Saved data entries:
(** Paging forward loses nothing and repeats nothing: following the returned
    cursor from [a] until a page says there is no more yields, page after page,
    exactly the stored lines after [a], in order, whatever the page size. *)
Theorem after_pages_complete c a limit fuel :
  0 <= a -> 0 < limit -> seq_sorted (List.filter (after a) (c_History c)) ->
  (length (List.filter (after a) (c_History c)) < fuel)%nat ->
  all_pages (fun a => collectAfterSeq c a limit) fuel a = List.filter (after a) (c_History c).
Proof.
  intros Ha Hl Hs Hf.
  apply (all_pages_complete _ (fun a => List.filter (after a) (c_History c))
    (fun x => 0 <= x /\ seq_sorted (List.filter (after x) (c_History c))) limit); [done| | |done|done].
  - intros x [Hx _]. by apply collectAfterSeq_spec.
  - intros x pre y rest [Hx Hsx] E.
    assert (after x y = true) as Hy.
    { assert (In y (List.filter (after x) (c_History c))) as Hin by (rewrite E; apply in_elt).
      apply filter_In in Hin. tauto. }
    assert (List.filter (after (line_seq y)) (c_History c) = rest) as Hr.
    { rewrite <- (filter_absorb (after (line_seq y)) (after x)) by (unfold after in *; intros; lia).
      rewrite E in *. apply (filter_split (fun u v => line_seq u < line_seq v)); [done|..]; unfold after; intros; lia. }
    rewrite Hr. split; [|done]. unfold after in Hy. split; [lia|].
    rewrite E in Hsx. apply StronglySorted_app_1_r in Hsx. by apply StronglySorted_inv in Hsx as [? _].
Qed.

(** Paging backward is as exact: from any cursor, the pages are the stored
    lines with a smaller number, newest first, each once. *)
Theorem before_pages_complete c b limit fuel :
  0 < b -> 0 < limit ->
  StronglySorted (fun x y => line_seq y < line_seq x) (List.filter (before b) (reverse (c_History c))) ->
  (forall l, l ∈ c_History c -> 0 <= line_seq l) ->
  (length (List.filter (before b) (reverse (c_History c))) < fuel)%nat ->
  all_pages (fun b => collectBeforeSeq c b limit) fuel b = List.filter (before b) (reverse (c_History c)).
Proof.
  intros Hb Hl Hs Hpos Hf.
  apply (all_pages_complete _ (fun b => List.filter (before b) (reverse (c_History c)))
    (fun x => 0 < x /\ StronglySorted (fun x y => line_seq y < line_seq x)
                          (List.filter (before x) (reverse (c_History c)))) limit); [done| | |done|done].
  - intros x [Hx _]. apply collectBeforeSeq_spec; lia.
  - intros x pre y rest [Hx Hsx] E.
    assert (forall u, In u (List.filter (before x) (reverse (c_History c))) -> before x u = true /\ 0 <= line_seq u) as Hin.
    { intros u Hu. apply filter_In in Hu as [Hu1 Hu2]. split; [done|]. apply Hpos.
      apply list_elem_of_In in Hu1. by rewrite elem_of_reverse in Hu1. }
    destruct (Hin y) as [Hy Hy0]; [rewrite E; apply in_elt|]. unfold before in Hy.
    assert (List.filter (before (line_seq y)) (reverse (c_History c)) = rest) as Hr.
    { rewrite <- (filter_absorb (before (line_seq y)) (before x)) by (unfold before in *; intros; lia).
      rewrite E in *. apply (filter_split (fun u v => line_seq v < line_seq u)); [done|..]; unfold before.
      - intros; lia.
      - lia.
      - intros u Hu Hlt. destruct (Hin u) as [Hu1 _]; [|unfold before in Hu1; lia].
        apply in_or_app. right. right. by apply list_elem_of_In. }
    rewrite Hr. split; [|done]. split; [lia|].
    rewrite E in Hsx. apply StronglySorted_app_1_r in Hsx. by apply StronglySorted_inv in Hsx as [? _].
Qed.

# Exercise
Copy the lines above exactly, beginning at the line that has "cursor from [a]" and stopping after the line that has "assert (after x y = true) as Hy.", and omit the rest.

# Answer below
    cursor from [a] until a page says there is no more yields, page after page,
    exactly the stored lines after [a], in order, whatever the page size. *)
Theorem after_pages_complete c a limit fuel :
  0 <= a -> 0 < limit -> seq_sorted (List.filter (after a) (c_History c)) ->
  (length (List.filter (after a) (c_History c)) < fuel)%nat ->
  all_pages (fun a => collectAfterSeq c a limit) fuel a = List.filter (after a) (c_History c).
Proof.
  intros Ha Hl Hs Hf.
  apply (all_pages_complete _ (fun a => List.filter (after a) (c_History c))
    (fun x => 0 <= x /\ seq_sorted (List.filter (after x) (c_History c))) limit); [done| | |done|done].
  - intros x [Hx _]. by apply collectAfterSeq_spec.
  - intros x pre y rest [Hx Hsx] E.
    assert (after x y = true) as Hy.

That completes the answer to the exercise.